Gregorio miraba atónito a la pareja desde la mesa del comedor. El muchacho tampoco entendía cómo su padre podía estar haciendo un mundo de un asunto tan frívolo.

– Papá, que se enfría la cena.

Perdomo decidió sentarse a comer para dar más impresión de naturalidad, aunque lo que el cuerpo le pedía en ese momento era llevarse a la mujer a Jefatura para someterla a un interrogatorio en toda regla. Elena empezaba a dar muestras de sentirse incómoda, aunque también se sentó a cenar y empezó a servir las albóndigas, mientras Perdomo descorchaba la botella de vino.

– ¿Vamos a estar toda la noche hablando de mi colonia? -protestó al fin cuando Perdomo volvió a preguntar por la marca que llevaba la noche del crimen.

– No, perdona, soy un pesado -se disculpó el policía para no despertar sospechas en su interlocutora.

Se hizo un silencio incómodo que rompió Elena para decir:

– La noche en que me conociste creo recordar que sí me había puesto Hartmann. Se la pedí prestada a Georgy, que fue el que me la descubrió.

Esta nueva revelación tuvo la virtud de hacer que Perdomo se atragantara con el vino. Tras limpiar el mantel con la servilleta, el policía se aclaró la garganta con un poco de agua y preguntó:

– ¿Te refieres a Georgy, el tuba ruso que conocí la noche del crimen en al Auditorio?

– Sí, claro, ¿qué otro Georgy podía ser?

– ¿Y hay más personas dentro de la orquesta que usen Hartmann? -inquirió el policía tratando de dar a sus palabras un tono despreocupado. Pero Elena Calderón era una mujer de gran intuición y olfateó inmediatamente hacia dónde apuntaba el interrogatorio de su anfitrión.

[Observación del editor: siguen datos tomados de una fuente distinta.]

(** The generic handler, run on a body that is not [null]. *)
Lemma processJsonData_run data options st :
  nullish data = false ->
  let st1 :=
    if truthy (field data "message")
    then showNotification (field data "message")
           (if truthy (field data "success") then VStr "success" else VStr "error") st
    else st in
  let st2 :=
    if truthy (field data "redirect")
    then redirect_to (field data "redirect") st1 else st1 in
  let st3 :=
    if truthy (field data "content")
    then loadAjaxContent (field data "content") st2 else st2 in
  processJsonData data options st = (emit (JsonProcessed data) st3, Ok tt).
Proof.
  intros Hdata. cbv zeta. unfold processJsonData.
  rewrite bind_lift, (prop_not_nullish data) by done.
  destruct (truthy (field data "message")); simpl when.
  - unfold bind at 1. rewrite bind_lift, (prop_not_nullish data) by done.
    unfold effect at 1. rewrite bind_lift, (prop_not_nullish data) by done.
    destruct (truthy (field data "redirect")); simpl when.
    + unfold bind at 1. unfold effect at 1.
      rewrite bind_lift, (prop_not_nullish data) by done.
      by destruct (truthy (field data "content")).
    + unfold bind at 1. unfold ret at 1.
      rewrite bind_lift, (prop_not_nullish data) by done.
      by destruct (truthy (field data "content")).
  - unfold bind at 1. unfold ret at 1.
    rewrite bind_lift, (prop_not_nullish data) by done.
    destruct (truthy (field data "redirect")); simpl when.
    + unfold bind at 1. unfold effect at 1.
      rewrite bind_lift, (prop_not_nullish data) by done.
      by destruct (truthy (field data "content")).
    + unfold bind at 1. unfold ret at 1.
      rewrite bind_lift, (prop_not_nullish data) by done.
      by destruct (truthy (field data "content")).
Qed.

Lemma log_emit e st : log (emit e st) = log st ++ [e].
Proof. done. Qed.

Lemma log_emit_all es st : log (emit_all es st) = log st ++ es.
Proof. done. Qed.

Lemma log_announceToScreenReader message st :
  log (announceToScreenReader message st) = log st.
Proof. unfold announceToScreenReader. by destruct (existsb _ _). Qed.

Lemma log_loadAjaxContent content st :
  exists es,
    log (loadAjaxContent content st) = log st ++ es /\
    Forall (fun e => is_navigation e = false) es.
Proof.
  unfold loadAjaxContent. destruct (existsb _ _).
  2:{ exists []. by rewrite app_nil_r. }
  rewrite log_emit, log_announceToScreenReader. unfold swap_html.
  destruct (prefersReducedMotion (env st)).
  - exists [Later 100 TInitScrollAnimations]. split; [|by repeat constructor].
    by destruct content.
  - rewrite log_emit_all, <- app_assoc. eexists. split; [done|].
    apply Forall_app. split; [|by repeat constructor].
    apply Forall_map. by apply Forall_true.
Qed.
(** X4. Calls nest: after [InstrLCALL x] and then [InstrLCALL y], the first
    [InstrRET] returns behind the second call (to [x + 3]) and the second
    [InstrRET] returns behind the first one, with the stack pointer back at
    its value before both calls; the inner call does not overwrite the
    outer return address, also when the stack pointer wraps at 255. *)
Theorem nested_LCALL_RET (a : ALU) (x y : Z) :
  ALU_ok a -> is_uint16 x -> is_uint16 y ->
  ProgCount (InstrRET (InstrLCALL (InstrLCALL a x) y)) = uint16 (x + 3) /\
  ProgCount (InstrRET (InstrRET (InstrLCALL (InstrLCALL a x) y)))
  = uint16 (ProgCount a + 3) /\
  StackPtr (InstrRET (InstrRET (InstrLCALL (InstrLCALL a x) y))) = StackPtr a.
Proof.
  intros Hok Hx Hy.
  pose proof (InstrLCALL_ok a x Hok Hx) as Hok1.
  set (a1 := InstrLCALL a x) in *.
  assert (Hsp1 : StackPtr a1 = uint8 (StackPtr a + 2)) by reflexivity.
  assert (Hpc1 : ProgCount a1 = x) by reflexivity.
  assert (Hsp3 : StackPtr (InstrRET (InstrLCALL a1 y)) = StackPtr a1).
  { rewrite InstrRET_StackPtr. unfold InstrLCALL at 1.
    rewrite PopWord_setPC_StackPtr. apply PopWord_PushWord_StackPtr. exact Hok1. }
  split; [| split].
  - rewrite InstrRET_ProgCount. unfold InstrLCALL at 1.
    rewrite PopWord_setPC_value, Hpc1.
    apply PopWord_PushWord_value; [exact Hok1 | apply uint16_range].
  - rewrite InstrRET_ProgCount. apply PopWord_reads.
    + apply uint16_range.
    + rewrite Hsp3, InstrRET_InternalRAM, InstrLCALL_InternalRAM, Hsp1.
      rewrite (PushWord_other_cell a1 (uint16 (ProgCount a1 + 3))
                 (uint8 (StackPtr a + 2)) (uint8_range _)).
      * subst a1. rewrite InstrLCALL_InternalRAM.
        apply PushWord_high. exact Hok.
      * rewrite Hsp1, uint8_add_idemp.
        replace (StackPtr a + 2 + 1) with (StackPtr a + 3) by lia.
        apply uint8_add_ne. lia.
      * rewrite Hsp1, uint8_add_idemp.
        replace (StackPtr a + 2 + 2) with (StackPtr a + 4) by lia.
        apply uint8_add_ne. lia.
    + rewrite Hsp3, InstrRET_InternalRAM, InstrLCALL_InternalRAM, Hsp1.
      rewrite uint8_sub_idemp.
      replace (StackPtr a + 2 - 1) with (StackPtr a + 1) by lia.
      rewrite (PushWord_other_cell a1 (uint16 (ProgCount a1 + 3))
                 (uint8 (StackPtr a + 1)) (uint8_range _)).
      * subst a1. rewrite InstrLCALL_InternalRAM.
        apply PushWord_low. exact Hok.
      * rewrite Hsp1, uint8_add_idemp.
        replace (StackPtr a + 2 + 1) with (StackPtr a + 3) by lia.
        apply uint8_add_ne. lia.
      * rewrite Hsp1, uint8_add_idemp.
        replace (StackPtr a + 2 + 2) with (StackPtr a + 4) by lia.
        apply uint8_add_ne. lia.
  - rewrite InstrRET_StackPtr_back, Hsp3, Hsp1. apply sp_back_2. exact Hok.
Qed.

Lemma nested_LCALL_RET_witness :
  ProgCount (InstrRET (InstrLCALL (InstrLCALL call_state 0x1234) 0x2000))
  = uint16 (0x1234 + 3) /\
  ProgCount (InstrRET (InstrRET (InstrLCALL (InstrLCALL call_state 0x1234) 0x2000)))
  = uint16 (ProgCount call_state + 3) /\
  StackPtr (InstrRET (InstrRET (InstrLCALL (InstrLCALL call_state 0x1234) 0x2000)))
  = StackPtr call_state.
Proof.
  apply (nested_LCALL_RET call_state 0x1234 0x2000).
  - exact call_state_ok.
  - unfold is_uint16; lia.
  - unfold is_uint16; lia.
Defined.

(** X5. [InstrACALL] sets the program counter to
    [((PC + 2) & 0xF800) | (rel & 0x7FF)], an address in the 2 KiB page of
    the instruction after the call, and [InstrRET] right after it returns
    to [PC + 2] with the stack pointer back at its value before the call. *)
Theorem InstrACALL_then_RET (a : ALU) (rel : Z) :
  ALU_ok a ->
  ProgCount (InstrACALL a rel)
  = Z.lor (Z.land (ProgCount a + 2) 0xF800) (Z.land rel 0x7FF) /\
  Z.land (ProgCount (InstrACALL a rel)) 0xF800 = Z.land (ProgCount a + 2) 0xF800 /\
  ProgCount (InstrRET (InstrACALL a rel)) = uint16 (ProgCount a + 2) /\
  StackPtr (InstrRET (InstrACALL a rel)) = StackPtr a.
Proof.
  intros Hok.
  assert (Hpc : ProgCount (InstrACALL a rel)
                = Z.lor (Z.land (ProgCount a + 2) 0xF800) (Z.land rel 0x7FF)).
  { unfold InstrACALL. cbn [setPC ProgCount]. apply page_target. }
  split; [exact Hpc |]. split; [| split].
  - rewrite Hpc, Z.land_lor_distr_l, <- !Z.land_assoc.
    change (Z.land 0xF800 0xF800) with 0xF800.
    change (Z.land 0x7FF 0xF800) with 0.
    rewrite Z.land_0_r, Z.lor_0_r. reflexivity.
  - rewrite InstrRET_ProgCount. unfold InstrACALL.
    rewrite PopWord_setPC_value.
    apply PopWord_PushWord_value; [exact Hok | apply uint16_range].
  - rewrite InstrRET_StackPtr. unfold InstrACALL.
    rewrite PopWord_setPC_StackPtr. apply PopWord_PushWord_StackPtr. exact Hok.
Qed.

Lemma InstrACALL_then_RET_witness :
  ProgCount (InstrACALL call_state 0x7AB)
  = Z.lor (Z.land (ProgCount call_state + 2) 0xF800) (Z.land 0x7AB 0x7FF) /\
  Z.land (ProgCount (InstrACALL call_state 0x7AB)) 0xF800
  = Z.land (ProgCount call_state + 2) 0xF800 /\
  ProgCount (InstrRET (InstrACALL call_state 0x7AB)) = uint16 (ProgCount call_state + 2) /\
  StackPtr (InstrRET (InstrACALL call_state 0x7AB)) = StackPtr call_state.
Proof. apply (InstrACALL_then_RET call_state 0x7AB). exact call_state_ok. Defined.

(** ** Nibble swap *)

(** X6. [InstrSWAP] combines the two shifted halves with [&], so whatever
    the accumulator holds it is 0 afterwards; nothing else changes. *)
Theorem InstrSWAP_clears_accumulator (a : ALU) :
  is_uint8 (Accum a) -> InstrSWAP a = setAccum a 0.
Proof.
  unfold is_uint8. intros Ha. unfold InstrSWAP. f_equal.
  apply Z.bits_inj'. intros n Hn.
  rewrite Z.land_spec, Z.bits_0, Z.shiftr_spec by exact Hn.
  destruct (Z.ltb_spec n 4) as [Hlt | Hge].
  - rewrite uint8_land, Z.land_spec, Z.shiftl_spec_low by exact Hlt.
    rewrite Bool.andb_false_l. apply Bool.andb_false_r.
  - assert (Hhigh : Z.testbit (Accum a) (n + 4) = false).
    { rewrite <- (Z.mod_small (Accum a) (2 ^ 8)) by (change (2 ^ 8) with 256; lia).
      apply Z.mod_pow2_bits_high. lia. }
    rewrite Hhigh. reflexivity.
Qed.

Lemma InstrSWAP_clears_accumulator_witness :
  InstrSWAP mul_state = setAccum mul_state 0.
Proof.
  apply (InstrSWAP_clears_accumulator mul_state).
  exact (ok_acc _ mul_state_ok).
Defined.

(** ** Exchanges *)

Lemma ramSet_ramSet m i v v' : ramSet (ramSet m i v) i v' = ramSet m i v'.
Proof. unfold ramSet. apply list_insert_insert_eq. Qed.
(** A call that returns or throws. *)
Inductive Result (A : Type) :=
| Ok (a : A)
| Throw (message : string).
Arguments Ok {A} a.
Arguments Throw {A} message.

(** How the promise of an [async] function is settled. *)
Inductive Outcome :=
| Resolved
| Rejected (message : string).

(** What the component writes to the console. *)
Inductive ConsoleEntry :=
| ConsoleWarn (message : string)
| ConsoleLogExtractTime (startTime endTime : Time).

(** The collaborators the component calls: the bundle index, the schema
    database, the dat parser and the worker. *)
Record Collaborators := {
  ColumnStats : Type;
  SerializedHeaders : Type;
  index_getRootDirs : option (list string);
  index_getDirContent : string → option Dir.t;
  index_loadFileContent : string → Bytes;
  readDatFile : string → Bytes → Result DatFile.t;
  analyzeDatFile : DatFile.t → ColumnStats;
  db_findByName : string → SerializedHeaders;
  fromSerializedHeaders :
    SerializedHeaders → ColumnStats → DatFile.t → option HeadersResult.t;
  readColumn : Header.t → DatFile.t → list JsValue
}.

(** ** Component state: the [let] variables of the script block, and the
    console.  [loader], [index] and [db] are the collaborators;
    [windowHeight] and [showBytesByColumn] concern layout only. *)
Record State := mkState {
  dirs : list string;
  dirContents : Dir.t;
  fileContent : option Bytes;
  headers : list Header.t;
  currentPath : string;
  datFile : option DatFile.t;
  rows : list Row;
  searchTerm : string;
  loading : bool;
  console : list ConsoleEntry
}.

Definition set_dirs (v : list string) (s : State) : State :=
  mkState v (dirContents s) (fileContent s) (headers s) (currentPath s)
    (datFile s) (rows s) (searchTerm s) (loading s) (console s).
Definition set_dirContents (v : Dir.t) (s : State) : State :=
  mkState (dirs s) v (fileContent s) (headers s) (currentPath s)
    (datFile s) (rows s) (searchTerm s) (loading s) (console s).
Definition set_fileContent (v : option Bytes) (s : State) : State :=
  mkState (dirs s) (dirContents s) v (headers s) (currentPath s)
    (datFile s) (rows s) (searchTerm s) (loading s) (console s).
Definition set_headers (v : list Header.t) (s : State) : State :=
  mkState (dirs s) (dirContents s) (fileContent s) v (currentPath s)
    (datFile s) (rows s) (searchTerm s) (loading s) (console s).
Definition set_currentPath (v : string) (s : State) : State :=
  mkState (dirs s) (dirContents s) (fileContent s) (headers s) v
    (datFile s) (rows s) (searchTerm s) (loading s) (console s).
Definition set_datFile (v : option DatFile.t) (s : State) : State :=
  mkState (dirs s) (dirContents s) (fileContent s) (headers s)
    (currentPath s) v (rows s) (searchTerm s) (loading s) (console s).
Definition set_rows (v : list Row) (s : State) : State :=
  mkState (dirs s) (dirContents s) (fileContent s) (headers s)
    (currentPath s) (datFile s) v (searchTerm s) (loading s) (console s).
Definition set_loading (v : bool) (s : State) : State :=
  mkState (dirs s) (dirContents s) (fileContent s) (headers s)
    (currentPath s) (datFile s) (rows s) (searchTerm s) v (console s).
Definition console_write (entry : ConsoleEntry) (s : State) : State :=
  mkState (dirs s) (dirContents s) (fileContent s) (headers s)
    (currentPath s) (datFile s) (rows s) (searchTerm s) (loading s)
    (console s ++ [entry]).

(** The variables as the script block initialises them. *)
Definition initial : State :=
  mkState [] (Dir.mk [] []) None [] EmptyString None [] EmptyString false [].
(** * vigenere: a shallow embedding of the Go package and its properties

    The package [vigenere] (file [vigenere.go]) implements the
    Vigenere-Vernam cipher over a configurable alphabet.  This file embeds
    its functions in Rocq and proves the properties of its specification.

    Go values are modelled as follows.
    - A Go [string] is a sequence of bytes: [string] of Rocq, whose
      characters are 8-bit.  [len(s)] is the number of bytes.
    - [for _, r := range s] decodes UTF-8: module [Go] gives the decoder of
      the language ([runes]) and the conversion [string(r)]
      ([string_of_rune]).
    - [int64] is [Z] with the wrap-around written out ([Go.int64]).
    - A run-time panic is an outcome of its own ([Go.Panic]), distinct from
      a returned [error].
    - [map[string]bool] is [gmap string bool]; a missing key reads as
      [false]. *)

From Stdlib Require Import ZArith Zbitwise.
From stdpp Require Import gmap strings list fin_maps.

Local Open Scope Z_scope.

(** ** The Go language: strings, runes, integers, panics *)

Module Go.

(** [len(s)] for a string: its number of bytes. *)
Definition len (s : string) : Z := Z.of_nat (String.length s).

Definition byte_of (c : Ascii.ascii) : Z := Z.of_N (Ascii.N_of_ascii c).
Definition chr (b : Z) : Ascii.ascii := Ascii.ascii_of_N (Z.to_N b).

(** The string made of the given bytes. *)
Fixpoint bytes (bs : list Z) : string :=
  match bs with
  | [] => EmptyString
  | b :: rest => String (chr b) (bytes rest)
  end.

Definition RuneError : Z := 0xFFFD.
Definition MaxRune : Z := 0x10FFFF.

(** The range accepted for the second byte of a sequence that starts with
    [s0] (table [acceptRanges] of [unicode/utf8]). *)
Definition acceptRange (s0 : Z) : Z * Z :=
  if s0 =? 0xE0 then (0xA0, 0xBF)
  else if s0 =? 0xED then (0x80, 0x9F)
  else if s0 =? 0xF0 then (0x90, 0xBF)
  else if s0 =? 0xF4 then (0x80, 0x8F)
  else (0x80, 0xBF).

Definition continuation (b : Z) : bool := (0x80 <=? b) && (b <=? 0xBF).

(** [decoderune s]: the first rune of [s] and its width in bytes.  An
    invalid or truncated sequence gives [RuneError] and width 1. *)
Definition decoderune (s : string) : Z * nat :=
  match s with
  | EmptyString => (RuneError, 0%nat)
  | String c0 t0 =>
    let s0 := byte_of c0 in
    if s0 <? 0x80 then (s0, 1%nat)
    else if (s0 <? 0xC2) || (0xF4 <? s0) then (RuneError, 1%nat)
    else
      match t0 with
      | EmptyString => (RuneError, 1%nat)
      | String c1 t1 =>
        let s1 := byte_of c1 in
        let (lo, hi) := acceptRange s0 in
        if (s1 <? lo) || (hi <? s1) then (RuneError, 1%nat)
        else if s0 <? 0xE0 then
          (Z.lor (Z.shiftl (Z.land s0 0x1F) 6) (Z.land s1 0x3F), 2%nat)
        else
          match t1 with
          | EmptyString => (RuneError, 1%nat)
          | String c2 t2 =>
            let s2 := byte_of c2 in
            if negb (continuation s2) then (RuneError, 1%nat)
            else if s0 <? 0xF0 then
              (Z.lor (Z.lor (Z.shiftl (Z.land s0 0x0F) 12)
                            (Z.shiftl (Z.land s1 0x3F) 6))
                     (Z.land s2 0x3F), 3%nat)
            else
              match t2 with
              | EmptyString => (RuneError, 1%nat)
              | String c3 _ =>
                let s3 := byte_of c3 in
                if negb (continuation s3) then (RuneError, 1%nat)
                else
                  (Z.lor (Z.lor (Z.lor (Z.shiftl (Z.land s0 0x07) 18)
                                       (Z.shiftl (Z.land s1 0x3F) 12))
                                (Z.shiftl (Z.land s2 0x3F) 6))
                         (Z.land s3 0x3F), 4%nat)
              end
          end
      end
  end.

(** [for _, r := range s]: the runes of [s], in order.  After a rune of
    width [w] the loop resumes [w] bytes further: [skip] counts the bytes
    of the current rune that are still to be passed over. *)
Fixpoint runes_from (skip : nat) (s : string) : list Z :=
  match s with
  | EmptyString => []
  | String _ t =>
    match skip with
    | S k => runes_from k t
    | O => let (r, w) := decoderune s in r :: runes_from (Nat.pred w) t
    end
  end.

Definition runes (s : string) : list Z := runes_from 0 s.

(** [string(r)]: the UTF-8 encoding of rune [r]; a value that is not a
    valid code point is converted to the encoding of [RuneError]. *)
Definition string_of_rune (r : Z) : string :=
  if (0 <=? r) && (r <? 0x80) then bytes [r]
  else if (0x80 <=? r) && (r <? 0x800) then
    bytes [Z.lor 0xC0 (Z.shiftr r 6); Z.lor 0x80 (Z.land r 0x3F)]
  else if (r <? 0) || (MaxRune <? r) || ((0xD800 <=? r) && (r <=? 0xDFFF))
  then bytes [0xEF; 0xBF; 0xBD]
  else if r <? 0x10000 then
    bytes [Z.lor 0xE0 (Z.shiftr r 12);
           Z.lor 0x80 (Z.land (Z.shiftr r 6) 0x3F);
           Z.lor 0x80 (Z.land r 0x3F)]
  else
    bytes [Z.lor 0xF0 (Z.shiftr r 18);
           Z.lor 0x80 (Z.land (Z.shiftr r 12) 0x3F);
           Z.lor 0x80 (Z.land (Z.shiftr r 6) 0x3F);
           Z.lor 0x80 (Z.land r 0x3F)].

(** [strings.Join] of [elems] with the empty separator. *)
Definition join (elems : list string) : string :=
  fold_right String.append EmptyString elems.

(** A value of type [int64]: the integer reduced to 64 bits, two's
    complement. *)
Definition int64 (z : Z) : Z := (z + 2 ^ 63) mod 2 ^ 64 - 2 ^ 63.

(** Run-time panics, by the place that raises them. *)
Inductive panic : Set :=
| IndexOutOfRange_numericSecret   (* [numericSecret[i]] in Encrypt, Decrypt *)
| IndexOutOfRange_Alphabets       (* [v.Alphabets[num]] in ConvertToString *)
| DivideByZero                    (* [% v.Length] with [v.Length == 0] *)
| RandIntArgument.                (* [rand.Int] with [max <= 0] *)

Inductive outcome (A : Type) : Type :=
| Ret (a : A)
| Panic (p : panic).
Arguments Ret {A} a.
Arguments Panic {A} p.

(** Sequencing: a panic ends the call.  With these instances stdpp's
    [x ← m; k] reads as the statement sequence of the source. *)
#[global] Instance outcome_ret : MRet outcome := fun A a => Ret a.
#[global] Instance outcome_bind : MBind outcome := fun A B k m =>
  match m with
  | Ret a => k a
  | Panic p => Panic p
  end.

(** [s[i]] on a slice, with an [int] index: a panic out of range. *)
Definition index {A} (p : panic) (s : list A) (i : Z) : outcome A :=
  if (0 <=? i) && (i <? Z.of_nat (length s)) then
    match s !! Z.to_nat i with
    | Some a => Ret a
    | None => Panic p
    end
  else Panic p.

– Todas estas preguntas tienen que ver con el crimen, ¿verdad? ¿Habéis identificado la colonia de la persona que lo hizo?

A Perdomo, que tenía ya la cabeza disparada a mil revoluciones por minuto, le hubiera encantado no tener que compartir -y menos durante aquella cena- ninguna clase de información con Elena, pues tenía muy presente que los trombones y las tubas son vecinos en cualquier orquesta sinfónica. Sabía, porque así se lo había confirmado Elena la noche en que la conoció, que ella y Georgy tocaban a veces juntos, incluso fuera del Auditorio, en una banda de jazz cuyo nombre no llegó a retener; y por último, aunque lo más importante, ignoraba lo indiscreta que podía llegar a ser aquella mujer -que por otro lado, tanto le atraía- en una situación donde el sigilo era esencial. Lo último que podía permitirse en ese momento era que Elena pudiera alertar al tuba con cualquier comentario y que éste se diera a la fuga sin siquiera ser interrogado. Sin embargo, tampoco quería ofender la inteligencia de la chica pretendiendo que aquellas preguntas obedecían a simple curiosidad y decidió poner las cartas boca arriba:

– No puedo revelarte información, Elena, pero todo lo que me puedas aclarar en torno a este asunto contribuirá a hacer avanzar la investigación.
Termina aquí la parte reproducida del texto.